Stored items:
(** * minishellai: a shallow embedding of [minishellai.py]

    The development follows the Python module function by function.
    Python objects that the program handles (parsed JSON and YAML
    documents, messages, configuration mappings) are values of the
    inductive type [value]; text is a [string] whose characters stand for
    code points below 256; the process state that the program reads and
    writes (files, the one list object it mutates, the output streams, the
    log and the record of backend calls) is the record [world], threaded
    through a small state-and-exception monad. *)

From Stdlib Require Import ZArith String Ascii List Bool Lia.
From stdpp Require Import base option list strings gmap.

#[local] Set Warnings "-register-all".
Local Open Scope string_scope.
Local Open Scope Z_scope.

(** ** Python values *)

Module Py.

(** Objects as [json.load] and [yaml.safe_load] produce them. Floating
    point numbers are left out of the model. A dictionary keeps its
    insertion order; its keys are strings. *)
Inductive value : Type :=
| VNone
| VBool (b : bool)
| VInt (z : Z)
| VStr (s : string)
| VList (l : list value)
| VDict (d : list (string * value)).

(** [bool(v)]: the truth value Python gives an object. *)
Definition truthy (v : value) : bool :=
  match v with
  | VNone => false
  | VBool b => b
  | VInt z => negb (z =? 0)
  | VStr s => match s with EmptyString => false | String _ _ => true end
  | VList l => match l with [] => false | _ => true end
  | VDict d => match d with [] => false | _ => true end
  end.

(** Lookup in a dictionary's item list. *)
Fixpoint assoc (k : string) (d : list (string * value)) : option value :=
  match d with
  | [] => None
  | (k', v) :: d' => if String.eqb k k' then Some v else assoc k d'
  end.

(** [d[k] = v] on a dictionary: an existing key keeps its position. *)
Fixpoint dict_set (k : string) (v : value) (d : list (string * value))
  : list (string * value) :=
  match d with
  | [] => [(k, v)]
  | (k', v') :: d' =>
      if String.eqb k k' then (k', v) :: d' else (k', v') :: dict_set k v d'
  end.

(** [dict(pairs)]. *)
Definition dict_of_pairs (l : list (string * value)) : list (string * value) :=
  fold_left (fun d kv => dict_set (fst kv) (snd kv) d) l [].

(** The representation invariant of dictionaries: no key occurs twice,
    at any depth. *)
Fixpoint distinct (l : list string) : bool :=
  match l with
  | [] => true
  | k :: l' => negb (existsb (String.eqb k) l') && distinct l'
  end.

Fixpoint wf_value (v : value) : bool :=
  match v with
  | VList l => forallb wf_value l
  | VDict d => distinct (map fst d) && forallb (fun kv => wf_value (snd kv)) d
  | _ => true
  end.

(** The nesting depth of lists and dictionaries. *)
Fixpoint depth (v : value) : nat :=
  match v with
  | VList l => S (fold_right (fun x n => Nat.max (depth x) n) O l)
  | VDict d => S (fold_right (fun kv n => Nat.max (depth (snd kv)) n) O d)
  | _ => O
  end.

End Py.
Export Py.

(** ** Python string operations *)

Module Str.

Definition chr (n : N) : ascii := ascii_of_N n.
Definition ord (c : ascii) : N := N_of_ascii c.

(** [c.isspace()] for a code point below 256. *)
Definition isspace (c : ascii) : bool :=
  let n := ord c in
  ((9 <=? n) && (n <=? 13) || (28 <=? n) && (n <=? 32)
   || (n =? 133) || (n =? 160))%N.

Fixpoint lstrip (s : string) : string :=
  match s with
  | String c s' => if isspace c then lstrip s' else s
  | EmptyString => EmptyString
  end.

Fixpoint rstrip (s : string) : string :=
  match s with
  | String c s' =>
      match rstrip s' with
      | EmptyString => if isspace c then EmptyString else String c EmptyString
      | r => String c r
      end
  | EmptyString => EmptyString
  end.

(** [s.strip()] *)
Definition strip (s : string) : string := rstrip (lstrip s).

(** [s.startswith(p)] *)
Fixpoint startswith (p s : string) : bool :=
  match p, s with
  | EmptyString, _ => true
  | String a p', String b s' => Ascii.eqb a b && startswith p' s'
  | String _ _, EmptyString => false
  end.

(** [sub in s] *)
Fixpoint contains (sub s : string) : bool :=
  startswith sub s ||
  match s with
  | String _ s' => contains sub s'
  | EmptyString => false
  end.
(** [set_state] on a state not seen before creates a row that has an entry
    for exactly the keys of [behaviors], each 0.0. *)
Lemma set_state_fresh_row s m :
  Dict.contains s (experience (self m)) = false ->
  exists row,
    Dict.lookup s (experience (self (snd (set_state s m)))) = Some row /\
    (forall k, In k (Dict.keys row) <-> In k (Dict.keys (behaviors (self m)))) /\
    (forall k, Dict.get k row 0 = 0).
Proof.
  intros Hnew. exists (zero_row (self m)).
  rewrite (proj2 (set_state_spec s m)). unfold set_state_agent.
  change (experience (with_current_state (Some s) (self m)))
    with (experience (self m)).
  rewrite Hnew. cbn [experience with_experience].
  rewrite DictFacts.lookup_set_same.
  split; [reflexivity|]. split.
  - intros k. apply in_keys_zero_row.
  - intros k. apply zero_row_get.
Qed.

(** C4 fails as stated: an [update_learning] with a new action adds the
    action to [behaviors] and to the row of the current state only; the
    rows of the other states have no entry for it. *)
Lemma update_learning_leaves_other_rows_incomplete :
  In "mint_tokens"
     (Dict.keys
        (behaviors
           (self (run [call_set_state "user_login";
                       call_set_state "low_balance";
                       call_update_learning "mint_tokens" 1] demo)))) /\
  Dict.lookup "user_login"
    (experience
       (self (run [call_set_state "user_login";
                   call_set_state "low_balance";
                   call_update_learning "mint_tokens" 1] demo)))
    = Some [("stake_tokens", 0); ("claim_rewards", 0);
            ("analyze_data", 0); ("idle", 0)] /\
  Dict.contains "mint_tokens"
    [("stake_tokens", 0); ("claim_rewards", 0);
     ("analyze_data", 0); ("idle", 0)] = false.
Proof.
  split; [cbn; tauto|]. split; reflexivity.
Qed.
(** C5: what a mismatch leaves behind.  When the call has come to the
    comparison and the expected text is not the actual text, in a file
    system that lets the two files be written, the call raises
    [AssertionError]; the file [<root>/.donotcommit_tmp/<file>-<method>_ACTUAL.json]
    then holds the actual text, and the log [<root>/.donotcommit_tmp_diff_cmd]
    holds what it held before followed by the command for the first tool
    that [which] finds among [charm], [pycharm-community], [meld] and
    [code], or by nothing when it finds none. *)
Theorem C5_mismatch_reported (E : env) (actual : value)
    (calling_filename : option pystr) (w : world) (nm : names)
    (attr' : option pystr) (fs1 : filesystem) (expected : option pystr)
    (w2 : world) (actual_json : pystr) (w3 : world) :
  resolve_names E calling_filename (fixture_dir w) = (Ok nm, attr') ->
  _check_file_can_be_created (nm_resultset_filename nm) (fs w) = (Ok tt, fs1) ->
  load_expected (nm_resultset_filename nm)
    (World fs1 (store w) attr' (output w)) = (Ok expected, w2) ->
  dump_actual E actual w2 = (Ok actual_json, w3) ->
  expected <> Some actual_json ->
  let tmp :=
    tmp_actual_path (ROOT_DIR E) (nm_filename_noext nm) (nm_method_name nm) in
  let log := diff_cmd_path (ROOT_DIR E) in
  let cmd := diff_command E (nm_resultset_filename nm) tmp in
  let old := match lookup_path (fs w3) (components log) with
             | Some (File s) => s
             | _ => []
             end in
  closed (fs w3) ->
  no_file_above (fs w3) (parent (components tmp)) ->
  lookup_path (fs w3) (components tmp) <> Some Dir ->
  lookup_path (fs w3) (components log) <> Some Dir ->
  exists fs',
    assert_equals_resultset E actual calling_filename w =
      (Raise AssertionError,
       World fs' (store w3) (fixture_dir w3)
         (output w3 ++ failure_output E (nm_filename nm) (nm_method_name nm)
                         (nm_resultset_filename nm) tmp)) /\
    lookup_path fs' (components tmp) = Some (File actual_json) /\
    lookup_path fs' (components log) = Some (File (old ++ cmd)) /\
    (which E (str "charm") <> None ->
     cmd = str "charm diff " ++ nm_resultset_filename nm ++ str " " ++ tmp ++
           [10%N]) /\
    (which E (str "charm") = None ->
     which E (str "pycharm-community") <> None ->
     cmd = str "pycharm-community diff " ++ nm_resultset_filename nm ++
           str " " ++ tmp ++ [10%N]) /\
    (which E (str "charm") = None -> which E (str "pycharm-community") = None ->
     which E (str "meld") <> None ->
     cmd = str "meld " ++ tmp ++ str " " ++ nm_resultset_filename nm ++ [10%N]) /\
    (which E (str "charm") = None -> which E (str "pycharm-community") = None ->
     which E (str "meld") = None -> which E (str "code") <> None ->
     cmd = str "code -d " ++ tmp ++ str " " ++ nm_resultset_filename nm ++
           [10%N]) /\
    (which E (str "charm") = None -> which E (str "pycharm-community") = None ->
     which E (str "meld") = None -> which E (str "code") = None ->
     cmd = []).
Proof.
  intros Hnm Hcheck Hload Hdump Hne tmp log cmd old Hcl Hno Htmp Hlog.
  rewrite assert_unfold, Hnm, Hcheck, Hload, Hdump.
  rewrite bool_decide_eq_false_2 by done.
  rewrite report_failure_unfold. cbv zeta. fold tmp log cmd.
  pose proof (tmp_actual_path_shape (ROOT_DIR E) (nm_filename_noext nm)
                (nm_method_name nm)) as (Ht & Hlast & Hin).
  fold tmp in Ht, Hlast, Hin.
  destruct (check_creates tmp (fs w3) Hcl Hlast Hin Hno)
    as (fs4 & -> & Hcl4 & Hgrow & Hdirs).
  destruct (tmp_actual_path_components (ROOT_DIR E) (nm_filename_noext nm)
              (nm_method_name nm)) as (rest & Hrest & Hct).
  fold tmp in Hct.
  pose proof (diff_cmd_path_components (ROOT_DIR E)) as Hclog. fold log in Hclog.
  set (cr := components (ROOT_DIR E)) in *.
  assert (components tmp <> []) as Hctne.
  { rewrite Hct. by destruct cr. }
  assert (components log <> []) as Hclne.
  { rewrite Hclog. by destruct cr. }
  assert (parent (components tmp) = cr ++ [str ".donotcommit_tmp"] ++ parent rest)
    as Hpar.
  { rewrite Hct, app_assoc, parent_app by done. by rewrite <- app_assoc. }
  assert (components log <> components tmp) as Hdiff.
  { rewrite Hct, Hclog. intros Heq. apply app_inv_head in Heq.
    by injection Heq. }
  assert (forall k, components log <> take k (parent (components tmp))) as Hnotdir.
  { intros k. rewrite Hpar, Hclog. intros Heq.
    destruct (decide (k <= length cr)%nat) as [Hk|Hk].
    - rewrite take_app_le in Heq by done.
      apply (f_equal length) in Heq. rewrite length_app, length_take in Heq.
      simpl in Heq. lia.
    - rewrite take_app_ge in Heq by lia. apply app_inv_head in Heq.
      destruct (k - length cr)%nat as [|j] eqn:Hj; [lia|]. simpl in Heq.
      by injection Heq. }
  assert (lookup_path fs4 cr = Some Dir) as Hroot.
  { specialize (Hdirs (length cr)). rewrite Hpar in Hdirs.
    by rewrite take_app_length in Hdirs. }
  assert (cr <> components tmp) as Hcrtmp.
  { rewrite Hct. intros Heq. apply (f_equal length) in Heq.
    rewrite length_app in Heq. simpl in Heq. lia. }
  assert (fs4 !! components tmp = fs w3 !! components tmp) as Hsame_tmp
    by (by apply grows_under_parent_keeps).
  assert (fs4 !! components log = fs w3 !! components log) as Hsame_log.
  { destruct (Hgrow (components log)) as [->|(_ & _ & k & Hk)]; [done|].
    by destruct (Hnotdir k). }
  rewrite !lookup_path_cons in Htmp, Hlog by done.
  assert (open_write tmp actual_json fs4 =
          (Ok tt, <[components tmp := File actual_json]> fs4)) as ->.
  { unfold open_write, writable. rewrite Ht.
    rewrite lookup_path_cons, Hsame_tmp by done.
    destruct (fs w3 !! components tmp) as [[s|]|]; [done|done|].
    specialize (Hdirs (length (parent (components tmp)))).
    rewrite firstn_all in Hdirs. by rewrite Hdirs. }
  set (fs5 := <[components tmp := File actual_json]> fs4).
  assert (fs5 !! components log = fs w3 !! components log) as Hlog5.
  { unfold fs5. rewrite lookup_insert_ne by done. exact Hsame_log. }
  assert (open_append log cmd fs5 =
          (Ok tt, <[components log := File (old ++ cmd)]> fs5)) as ->.
  { unfold open_append, writable.
    assert (truthy log = true) as -> by (unfold log, diff_cmd_path;
                                          by destruct (ROOT_DIR E)).
    unfold old.
    rewrite (lookup_path_cons fs5), (lookup_path_cons (fs w3)), Hlog5 by done.
    destruct (fs w3 !! components log) as [[s|]|] eqn:Hl; [|done|].
    - by rewrite Hlog5.
    - assert (parent (components log) = cr) as ->.
      { rewrite Hclog. apply parent_snoc. }
      unfold fs5. rewrite lookup_path_insert_ne by done.
      rewrite Hroot. fold fs5. by rewrite Hlog5. }
  eexists. split; [done|]. split; [|split].
  - rewrite lookup_path_insert_ne by done. unfold fs5.
    by rewrite lookup_path_insert_eq.
  - by rewrite lookup_path_insert_eq.
  - apply diff_command_cases.
Qed.
(** *** Claims *)

(** C1.  Admission bound.  A limiter built with [count >= 1] and driven by
    any sequence of calls, under a clock that never runs backwards (the
    caller's delays are zero or more, zero included, and the wrapped
    operation does not rewind the clock): at the end of the sequence, and
    so at the end of each of its prefixes, at most [count] tracked
    records lie within [period] of the current instant, and no window
    [[lo, lo + period)] holds more than [count] of the admissions made. *)
Theorem admission_bound (g : operation A R E X) (count period : Z)
        (w : World X) (calls : list (Z * A)) :
  1 <= count ->
  monotone g ->
  Forall (fun c => 0 <= fst c) calls ->
  Z.of_nat
    (List.length
       (filter (within (clock (world (snd (run calls (boot g count period w)))))
                       period)
               (_requests (self (snd (run calls (boot g count period w)))))))
  <= count
  /\ forall lo,
       count_in lo period (stamps (fst (run calls (boot g count period w))))
       <= count.
Proof.
  intros H1 Hm Hds.
  destruct (@run_history calls (boot g count period w) [])
    as (old' & (Hs & Hpast & Hsize & Hfill & Hwin) & Heq); auto.
  { apply history_boot; lia. }
  destruct (run_config calls (boot g count period w)) as (Hc & Hp & _).
  cbn in Hc, Hp, Heq. rewrite Hc in Hsize, Hwin. rewrite Hp in Hwin.
  split.
  - pose proof (filter_length_le
                  (within (clock (world (snd (run calls (boot g count period w)))))
                          period)
                  (_requests (self (snd (run calls (boot g count period w))))))
      as Hle.
    lia.
  - intros lo. rewrite <- Heq. apply Hwin.
Qed.

(** C3.  No unnecessary delay.  Each of the first [count] calls made
    through a limiter since its construction, that is each call made
    while fewer than [count] calls have been admitted, does exactly two
    things: it records the instant of its arrival and invokes the wrapped
    operation.  It does not sleep and retires no record. *)
Theorem no_unnecessary_delay (g : operation A R E X) (count period : Z)
        (w : World X) (calls : list (Z * A)) :
  Forall (fun o => trace o = [Recorded (arrival o); Called (argument o)]
                   /\ imposed (trace o) = 0
                   /\ slept (trace o) = []
                   /\ retired (trace o) = [])
         (firstn (Z.to_nat count) (fst (run calls (boot g count period w)))).
Proof.
  destruct (Z.le_gt_cases 1 count) as [H1 | H0].
  - destruct (@run_shapes g count period w calls H1) as [Hf _].
    eapply Forall_impl; [| exact Hf].
    intros o [_ Ht]. rewrite Ht. cbn. auto.
  - replace (Z.to_nat count) with 0%nat by lia. constructor.
Qed.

### Exercise objective
Transcribe only the lines from the beginning of the entries to the line with "code points below", inclusive, exactly as written.

### Task response
(** * minishellai: a shallow embedding of [minishellai.py]

    The development follows the Python module function by function.
    Python objects that the program handles (parsed JSON and YAML
    documents, messages, configuration mappings) are values of the
    inductive type [value]; text is a [string] whose characters stand for
    code points below 256; the process state that the program reads and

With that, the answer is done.